SAN AGUSTÍN COMENTA EL EVANGELIO

 

Jn 1,29-34: No es así como se interroga por las cosas eternas

El Espíritu Santo descendió sobre él en forma de paloma. Entonces se manifestó más plenamente al mismo Juan la flor de la santidad en forma de paloma, forma de simplicidad e inocencia. De esa manera se cumplió el texto: Y sobre él florecerá mi santificación (Sal 131,18). Yo -dijo- no lo conocía. Pero quien me envió a bautizar en agua me dijo: «Aquel sobre quien veas que desciende el Espíritu Santo y que repose sobre él, ése es quien bautiza en el Espíritu Santo». Y yo -dijo- doy testimonio de lo que vi, que él es el elegido de Dios (Jn 1,33-34). ¿De quién da testimonio? De aquel sobre quien vio la santificación del Padre. ¿De dónde vio descender al Espíritu Santo? Pues nunca se alejó el Espíritu Santo del Hijo, ni el Hijo del Espíritu, ni el Hijo del Padre, ni el Padre del Hijo, ni el Espíritu del Hijo y del Padre; pero estas cosas se comprenden con la mente purificada, distintamente a como se manifiestan a los ojos.

El Padre no es anterior al Hijo en el tiempo, ni el Hijo sigue temporalmente al Padre, puesto que allí no existe tiempo alguno. El Padre, y el Hijo, y el Espíritu Santo son un solo Dios, creador de los tiempos. Allí no hay posibilidad de decir: «El Padre es anterior, y el Hijo es posterior». Desde el momento en que él es el Padre, desde ese momento existe el Hijo. Investiga desde cuándo es Padre. Trasciendes con el pensamiento la tierra, el cielo, los ángeles, las cosas visibles, las invisibles y la creación entera; luego preguntas: «¿Desde cuándo comenzó a a ser Padre?». No es así como se interroga por las cosas eternas. No preguntes desde cuándo sino a lo que tiene comienzo. No preguntes desde cuándo a aquel de quien toma comienzo cuanto ha comenzado y que no tiene comienzo de nadie, porque no lo tiene en absoluto.

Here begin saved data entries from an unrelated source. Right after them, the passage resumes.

(** The last element: the request itself, or the last child. *)
Lemma prp_last fuel k j dn cs q :
  prp_inv j k dn cs q -> (j + k = E)%nat ->
  exists res q', prp_at (S fuel) j k dn cs q = Ok (res, q') /\ prp_post res q'.
Proof.
  intros HI HjE. pose proof (prp_bounds _ _ _ _ _ HI) as (B1 & B2 & B3 & B4 & B5 & B6 & B7).
  destruct HI as [Hcut Hcnt Hj Hle Hpart].
  pose proof (prp_start_valid j k Hpart B6) as Hsv. rewrite Hj in Hsv.
  pose proof (gaps_none po0 j k Hpart) as Hgn. rewrite HjE in Hgn.
  assert (Hend : po0 + n * ss <= boundary po0 (j + k) + sge_len (boundary po0 (j + k))).
  { rewrite HjE. cbn [NsCmdCut.spans NsCmdCut.boundary] in HE. lia. }
  assert (Hp : prp_piece (po0 + dn * ss) (n * ss - dn * ss)).
  { rewrite <- Hj. apply (prp_part j k); [done..|]. cbn [NsCmdCut.boundary]. lia. }
  unfold prp_at. set (pos := boundary po0 (j + k)) in *.
  cbn [prp_loop req_f r_payload_size sgl_fields]. fold ss.
  rewrite (proj2 (Z.leb_gt (n * ss) (pos - po0))), (proj2 (Z.eqb_neq (sge_len pos) 0)) by lia.
  rewrite Hsv. rewrite (wrap_small 32 (pos - po0 + sge_len pos)) by lia.
  set (l := if n * ss <? pos - po0 + sge_len pos then u32 (n * ss - (pos - po0)) else sge_len pos).
  assert (Hl : l = n * ss - (pos - po0)).
  { unfold l. rewrite wrap_small by lia. destruct (Z.ltb_spec (n * ss) (pos - po0 + sge_len pos)); lia. }
  clearbody l. rewrite !(wrap_small 32) by lia.
  replace (pos - po0 + l) with (n * ss) by lia.
  replace (pos - (po0 + dn * ss) + l) with (n * ss - dn * ss) by lia.
  rewrite Z.eqb_refl, Z.ltb_irrefl. cbn [andb orb negb].
  destruct (Z.eqb_spec (n * ss - dn * ss) (n * ss)) as [He|Hne].
  - assert (dn = 0) as -> by nia. apply (prp_done _ _ _ _ 0 cs q); [done| |done|].
    + intros _. split; [lia|]. by rewrite Z.mul_0_l, Z.add_0_r, Z.sub_0_r in Hp.
    + rewrite (proj2 (ct_nil _ _ _ _ _ _ _ _ _ _ _ _ Hcut) eq_refl) in *. cbn in *. lia.
  - assert (gaps po0 j <> O).
    { rewrite <- Hcnt. intros Hz. pose proof (ids_list_length cs). destruct cs; [|cbn in *; lia].
      apply Hne. rewrite (proj1 (ct_nil _ _ _ _ _ _ _ _ _ _ _ _ Hcut) eq_refl). lia. }
    apply (prp_split_then dn cs q); [done|lia|intros ->; lia|done| | |].
    { rewrite Hcnt, Hgn. unfold prp_requests. destruct (gaps po0 j); lia. }
    { intros Hmod. destruct Hmod. by rewrite <- Z.mul_sub_distr_r, Z.mod_mul by lia. }
    intros m cs' q' Hm Hcut' Hids. assert (dn + m = n) as Hdm by nia.
    pose proof (if_cnt _ _ _ _ _ _ (ot_fit _ _ _ _ _ _ _ HO)). pose proof (ct_dn _ _ _ _ _ _ _ _ _ _ _ _ Hcut).
    assert (dn <> 0) by (intros ->; lia). assert (0 < m) by nia.
    apply (prp_done _ _ _ _ (dn + m) cs' q'); [done|lia|lia|lia].
Qed.
Lemma body_leaf_ok submit_ s A i todo :
  R s A -> placed (i :: todo) A -> live (a_conn A) -> aside todo ->
  exists s', submit_body E D submit_ i s = Ok ((asend E A i).1, s') /\ R s' (asend E A i).2
    /\ ((asend E A i).1 <> 0 -> same_flags s s').
Proof.
  intros HR Hp Hl Hk. unfold submit_body. rewrite <- (rf_conn _ _ _ _ _ _ HR) in Hl.
  erewrite M_bind_ok by apply check_stable, Hl. unfold nvme_qpair_get_state. mstep.
  destruct (leaf_ok _ _ _ _ HR Hp) as [x [Hx Hc Ho]].
  erewrite M_bind_ok by by apply load_ok. rewrite live_running by done. rewrite Hc.
  apply (submit_leaf_ok _ _ _ todo); [done|done| |done]. rewrite <- (rf_conn _ _ _ _ _ _ HR). apply Hl.
Qed.

Lemma resubmit_ok d s A i q todo :
  R s A -> placed todo A -> live (a_conn A) -> aside todo -> a_queued A = i :: q ->
  let rc := (asend E (a_set_queued q A) i).1 in
  let B := (asend E (a_set_queued q A) i).2 in
  let A' := if rc =? 0 then B else a_set_queued (i :: q) B in
  exists s', nvme_qpair_resubmit_request (_nvme_qpair_submit_request E D (S d)) i (set_queued q s)
      = Ok (rc, s') /\ R s' A' /\ placed todo A'.
Proof.
  intros HR Hp Hl Hk Hq rc B A'.
  assert (Hfl : forall j, j ∈ i :: q -> r_queued <$> reqs s !! j = Some true)
    by (rewrite <- Hq; apply HR).
  assert (HR1 : R (set_queued q s) (a_set_queued q A)).
  { apply set_queued_ok; [done|]. intros j Hj. apply Hfl. by right. }
  assert (Hp1 : placed (i :: todo) (a_set_queued q A)).
  { unfold placed in *. rewrite Hp, Hq. cbn. solve_Permutation. }
  destruct (leaf_ok _ _ _ _ HR1 Hp1) as [x [Hx Hc Ho]].
  pose proof (Hfl i ltac:(left)) as Hqi. cbn in Hx. rewrite Hx in Hqi. injection Hqi as Hqi.
  unfold nvme_qpair_resubmit_request. erewrite M_bind_ok by by apply load_ok.
  rewrite bool_decide_true, Hqi by done. mstep. mstep. cbn [_nvme_qpair_submit_request].
  destruct (body_leaf_ok (_nvme_qpair_submit_request E D d) _ _ _ _ HR1 Hp1 Hl Hk) as (s2 & Hr2 & HR2 & Hf2).
  erewrite M_bind_ok by exact Hr2. pose proof (asend_placed _ _ _ Hp1) as Hp2.
  fold rc B in Hf2, HR2, Hp2 |- *. subst A'.
  destruct (asend_rc (a_set_queued q A) i) as [Hrc|Hrc]; fold rc in Hrc; rewrite Hrc in *; cbn [Z.eqb] in *.
  - by exists s2.
  - eexists. split; [reflexivity|].
    destruct (asend_lists (a_set_queued q A) i) as (_ & HqB & _). fold B in HqB.
    rewrite (rf_queued _ _ _ _ _ _ HR2), HqB. split.
    + apply set_queued_ok; [done|]. intros j Hj. rewrite Hf2 by done. by apply Hfl.
    + unfold placed in *. rewrite Hp2, HqB. cbn. solve_Permutation.
Qed.
(* ===== verification/NvmeQpairRun.v ===== *)
(** * The queue pair driven by its user, its transport and its controller

    The calls that reach a queue pair as events, their runs, and the relation
    of a run to the specification: every run is one of [NvmeQpairSpec], no
    assertion fails, and every command is accounted for. *)

From S2P Require Import Prelude NsCmd NsCmdLemmas NvmeQpair NvmeQpairLemmas NvmeQpairSpec.
From S2P Require Import NvmeQpairRefine NvmeQpairCommands NvmeQpairPoll NvmeQpairIssue.

Inductive event :=
  | EvIssue (arg : Z) (r : request) (q : qpair) (** a command has built [r], leaving the pool [q] *)
  | EvPoll (p : poll)
  | EvAbort (arg : Z)
  | EvFail (** nvme_ctrlr_fail_io_qpairs *)
  | EvReconnect (rc0 : Z) (polls : list poll)
  | EvDisconnect
  | EvReset (b : bool) (** is_resetting of the controller *).

Section Run.
Context (E : tenv) (D : nat).

Definition exec (e : event) : M qst Z :=
  match e with
  | EvIssue arg r q => issue E D D arg r q
  | EvPoll p => spdk_nvme_qpair_process_completions E D D p
  | EvAbort arg => nvme_qpair_abort_queued_reqs_with_cbarg arg
  | EvFail => _ ← nvme_ctrlr_fail_io_qpairs; mret 0
  | EvReconnect rc0 polls => spdk_nvme_ctrlr_reconnect_io_qpair E D D rc0 polls
  | EvDisconnect => _ ← nvme_transport_ctrlr_disconnect_qpair E D; mret 0
  | EvReset b => _ ← modify (fun s => set_conn (with_resetting b (cn s)) s); mret 0
  end.

(** A command takes its requests from the pool; the controller fails a queue
    pair that is enabled or disconnected; the busy wait of a connection ends. *)
Definition allowed (s : qst) (e : event) : Prop :=
  match e with
  | EvIssue arg r q => taken (ids r) (pool s) q /\ plain r = true
  | EvFail => state (cn s) = NVME_QPAIR_ENABLED \/ state (cn s) = NVME_QPAIR_DISCONNECTED
  | EvReconnect rc0 polls => exec e s <> OutOfFuel
  | _ => True
  end.

(** A run: events, their results, the state after them. *)
Inductive runs (s0 : qst) : list event -> list Z -> qst -> Prop :=
  | runs_nil : runs s0 [] [] s0
  | runs_step es rs s e rc s' :
      runs s0 es rs s -> allowed s e -> exec e s = Ok (rc, s') ->
      runs s0 (es ++ [e]) (rs ++ [rc]) s'.

(** The steps of the specification. *)
Definition aexec (e : event) (A : ast) : option (Z * ast) :=
  match e with
  | EvIssue arg r q => Some (aissue E arg (of_request r) A)
  | EvPoll p => Some (apoll E p A)
  | EvAbort arg =>
      Some (u32 (Z.of_nat (length (List.filter (of_arg (a_forest A) arg) (a_queued A)))), aabort arg A)
  | EvFail => Some (0, a_set_conn (with_failure SPDK_NVME_QPAIR_FAILURE_OTHER (a_conn A)) A)
  | EvReconnect rc0 polls => areconnect E rc0 polls A
  | EvDisconnect => Some (0, adisconnect A)
  | EvReset b => Some (0, a_set_conn (with_resetting b (a_conn A)) A)
  end.

Fixpoint aexecs (es : list event) (A : ast) : option (list Z * ast) :=
  match es with
  | [] => Some ([], A)
  | e :: es' =>
      '(rc, B) ← aexec e A;
      '(rcs, C) ← aexecs es' B;
      Some (rc :: rcs, C)
  end.

Lemma aexecs_snoc es : forall A rs B e rc C,
  aexecs es A = Some (rs, B) -> aexec e B = Some (rc, C) -> aexecs (es ++ [e]) A = Some (rs ++ [rc], C).
Proof.
  induction es as [|e0 es IH]; intros A rs B e rc C; cbn.
  - intros [= <- <-] ->. done.
  - destruct (aexec e0 A) as [[rc0 B0]|]; [|done]. cbn.
    destruct (aexecs es B0) as [[rs0 C0]|] eqn:He; [|done]. cbn. intros [= <- <-] H2.
    by rewrite (IH _ _ _ _ _ _ He H2).
Qed.

(** The commands accepted during a run. *)
Fixpoint accepted (es : list event) (rs : list Z) : list Z :=
  match es, rs with
  | EvIssue arg _ _ :: es', rc :: rs' => (if rc =? 0 then [arg] else []) ++ accepted es' rs'
  | _ :: es', _ :: rs' => accepted es' rs'
  | _, _ => []
  end.

Definition accepts (e : event) (rc : Z) : list Z := accepted [e] [rc].

Lemma accepted_snoc es rs e rc :
  length es = length rs -> accepted (es ++ [e]) (rs ++ [rc]) = accepted es rs ++ accepts e rc.
Proof.
  revert rs. induction es as [|e0 es IH]; intros [|rc0 rs] Hl; cbn in Hl; try done.
  injection Hl as Hl. rewrite <- !app_comm_cons. cbn [accepted].
  destruct e0; rewrite IH by done; by rewrite ?(assoc (++)).
Qed.
End Run.

Lemma runs_cons E D s e rc s1 es rs s' :
  allowed E D s e -> exec E D e s = Ok (rc, s1) -> runs E D s1 es rs s' ->
  runs E D s (e :: es) (rc :: rs) s'.
Proof.
  intros Ha He H. induction H as [|es rs s2 e2 rc2 s3 _ IH Ha2 He2].
  - apply (runs_step E D s [] [] s); [constructor|done|done].
  - rewrite !app_comm_cons. by eapply runs_step.
Qed.

(** ** One event *)

Section Step.
Context (E : tenv) {HE : SyncTransport E} (N D : nat).
Hypothesis (HD : (N <= D)%nat) (HD2 : (2 <= D)%nat).

Abbreviation sim := (sim N D).

Lemma apoll_args p A : args (apoll E p A).2 ≡ₚ args A.
Proof.
  unfold apoll. destruct (negb _ && negb _); [apply acheck_args|].
  assert (Hfail : forall B, args (afail B).2 ≡ₚ args B) by (intros B; unfold afail; cbn [snd]; by rewrite adisconnect_args).
  assert (Hreap : forall l B, args (fold_left areap l B) ≡ₚ args B).
  { intros l. induction l as [|x l IH]; intros B; [done|]. cbn. rewrite IH. unfold areap.
    destruct (a_inflight B !! x.1); [|done]. by rewrite acomplete_args. }
  assert (Ht : args (atcp_poll E p (acheck E A)).2 ≡ₚ args A).
  { rewrite <- (acheck_args E A). unfold atcp_poll. destruct (negb (p_flushed p)); [apply Hfail|].
    rewrite <- (Hreap (p_cpls p) (acheck E A)). set (B := fold_left areap _ _). destruct (negb (p_read p)); [apply Hfail|].
    case_bool_decide; [|done]. destruct (p_connect p =? 0); [|destruct (_ =? _); [done|apply Hfail]].
    cbn [snd]. rewrite afinish_args. unfold aconnected. set (B0 := a_set_conn _ B).
    destruct (is_resetting _); [done|]. destruct (Z.to_nat _) as [|k]; [done|].
    destruct (a_queued B0) as [|i q]; [done|]. pose proof (asend_args E (acheck E (a_set_queued q B0)) i) as Ha.
    pose proof (acheck_args E (a_set_queued q B0)) as Hc. destruct (asend E _ i) as [rc C]. cbn [snd] in Ha.
    rewrite <- Ha in Hc. destruct (rc =? 0); [by rewrite aresend_args|done]. }
  destruct (atcp_poll E p (acheck E A)) as [ret B]. cbn [snd] in *. rewrite afinish_args.
  destruct (_ && _); by rewrite ?aresend_args.
Qed.

Lemma aconnect_wait_args polls : forall A rc B,
  aconnect_wait E polls A = Some (rc, B) -> args B ≡ₚ args A.
Proof.
  induction polls as [|p ps IH]; intros A rc B; cbn; destruct (negb _); [by intros [= _ <-]|done|by intros [= _ <-]|].
  pose proof (apoll_args p A) as Ha. destruct (apoll E p A) as [rc1 B1]. cbn [snd] in Ha.
  destruct (rc1 <? 0); [by intros [= _ <-]|]. intros H. by rewrite (IH _ _ _ H).
Qed.

Lemma areconnect_args rc0 polls A rc B : areconnect E rc0 polls A = Some (rc, B) -> args B ≡ₚ args A.
Proof.
  unfold areconnect. destruct (is_removed _); [by intros [= _ <-]|].
  destruct (is_resetting _); [by intros [= _ <-]|]. destruct (negb _); [by intros [= _ <-]|].
  set (A0 := a_set_conn _ A). destruct (rc0 =? 0).
  - destruct (aconnect_wait E polls A0) as [[rc1 B1]|] eqn:Hw; [|done].
    apply aconnect_wait_args in Hw. destruct (rc1 =? 0); intros [= _ <-]; [done|].
    by rewrite adisconnect_args.
  - destruct (rc0 =? 0); intros [= _ <-]; [done|]. by rewrite adisconnect_args.
Qed.

Lemma step_ok s A e :
  sim s A -> allowed E D s e ->
  exists rc s' B, exec E D e s = Ok (rc, s') /\ aexec E e A = Some (rc, B) /\ sim s' B
    /\ args B ≡ₚ accepts e rc ++ args A.
Proof.
  intros HS Ha. pose proof HS as (HR & Hp & HA).
  assert (exists d, D = S (S d)) as [d Hd] by (exists (D - 2)%nat; lia).
  destruct e as [arg r q|p|arg| |rc0 polls| |b]; cbn [exec aexec allowed] in *.
  - destruct Ha as [Ht Hpl]. destruct (issue_ok E N D HD HD2 s A arg r q HR Hp HA Ht Hpl)
      as (s' & Hr & HR' & Hp' & Hargs). pose proof (aissue_calm E arg (of_request r) A HA) as HA'.
    destruct (aissue E arg (of_request r) A) as [rc B]. exists rc, s', B. split; [done|]. split; [done|].
    split; [done|]. cbn [accepts accepted]. by rewrite app_nil_r.
  - destruct (poll_ok E N D d p s A HR Hp HA) as (s' & Hr & HR' & Hp' & HA').
    pose proof (apoll_args p A) as Hargs. rewrite <- Hd in Hr. destruct (apoll E p A) as [rc B].
    by exists rc, s', B.
  - destruct (abort_ok N D s A arg HR Hp) as (s' & Hr & HR' & Hp').
    eexists _, s', _. split; [exact Hr|]. split; [done|]. split; [|done]. split; [done|]. split; [done|].
    destruct HA as [Hc Hdr]. constructor; [done|]. intros Hs. destruct (Hdr Hs) as (H1 & H2 & H3).
    cbn. rewrite H1, H2, H3. done.
  - exists 0. eexists _, _. split; [reflexivity|]. split; [done|]. split; [|done].
    rewrite (rf_conn _ _ _ _ _ _ HR) in Ha |- *. split; [by apply set_conn_ok|]. split; [done|].
    destruct HA as [[Hc Hn] Hdr]. constructor; [|done]. constructor; [by apply failing_settled|].
    cbn. intros [?|?]; destruct Ha; congruence.
  - pose proof (reconnect_ok E N D d rc0 polls s A HS) as Hrc. rewrite <- Hd in Hrc.
    destruct (areconnect E rc0 polls A) as [[rc B]|] eqn:Hre; [|done].
    destruct Hrc as (s' & Hr & HS'). exists rc, s', B. do 3 (split; [done|]). by eapply areconnect_args.
  - destruct (disconnect_ok N D [] [] E s A [] HR Hp (co_settled _ (cm_conn _ HA)) (cm_drained _ HA))
      as (s' & Hr & HR' & Hp').
    destruct (adisconnect_ok A (co_settled _ (cm_conn _ HA)) (cm_drained _ HA)) as (Hc & Hdr & _).
    exists 0, s', (adisconnect A). split; [by erewrite M_bind_ok by exact Hr|]. split; [done|].
    split; [by split; [|split; [|constructor]]|]. by rewrite (adisconnect_args A).
  - exists 0. eexists _, _. split; [reflexivity|]. split; [done|]. split; [|done].
    rewrite (rf_conn _ _ _ _ _ _ HR). split; [by apply set_conn_ok|]. split; [done|].
    destruct HA as [[[? ? ?] Hn] Hdr]. constructor; [|done]. by constructor.
Qed.
End Step.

Como el Padre no tiene comienzo, así tampoco el Hijo, pero el Hijo es el resplandor del Padre. El resplandor del fuego existe desde el momento en que existe el fuego, y el resplandor del Padre desde que existe el Padre. ¿Desde cuándo existe el Padre? Desde siempre y por siempre. Así, pues, también el resplandor del Padre existe desde siempre y por siempre; y, con todo, puesto que es su resplandor, su Hijo tampoco comenzó con el tiempo en el ser engendrado por el Padre. ¿Quién puede ver esto? Lima tu corazón, sacude el polvo, lava la mancha. Sea curado y sanado cuanto perturba la mirada interior, y aparecerá lo que se dice y se cree antes de ser visto.

Ahora, hermanos, lo creemos. ¿Qué creemos? Que el Padre, el Hijo y el Espíritu Santo no se anteceden en el tiempo. Aunque el Padre, el Hijo y el Espíritu Santo no se anteceden en tiempo alguno, no he podido nombrar al Padre, al Hijo y al Espíritu Santo sin que estos nombres retuviesen el tiempo y fuesen retenidos por él. El Padre no es anterior, ni el Hijo posterior, y, sin embargo, no he podido no decir uno antes y otro después, y todas las sílabas ocuparon su propio tiempo, y la segunda no pudo sonar en mis palabras hasta que no pasó la primera. Pasó tiempo al pronunciar mis sílabas para expresar lo que no tiene tiempo.

Por tanto, hermanos míos, cuando aquella Trinidad se manifestó sensiblemente en la carne, apareció la Trinidad entera en el río en que Juan bautizó al Señor. Una vez bautizado, salió del agua, descendió la paloma y sonó la voz desde el cielo: Éste es mi Hijo amado, en quien me he complacido (Mt 3,17). El Hijo se manifiesta en el hombre; el Espíritu en la paloma; el Padre en la voz. Algo inseparable se ha manifestado separadamente; supuesto el caso de que pueda hablarse de cosa y no más bien de la causa de todas las cosas, y eso si se puede hablar de causa. ¿Qué es lo que decimos, cuando hablamos de Dios? Hablamos de él, y lo permite él mismo, que no es como se le piensa y del que no puede hablarse ni siquiera en el modo como se le piensa. Mas he aquí que en atención a los hombres, hermanos, se manifestó sirviéndose de una paloma, y así se cumplió: Sobre él florecerá mi santificación. Florecerá, se dijo; esto es, se manifestará claramente, pues nada hay más resplandeciente y más visible en un árbol que su flor. ¡Ea!, hemos llegado ya a las últimas palabras de la antífona: Sobre él florecerá mi santificación.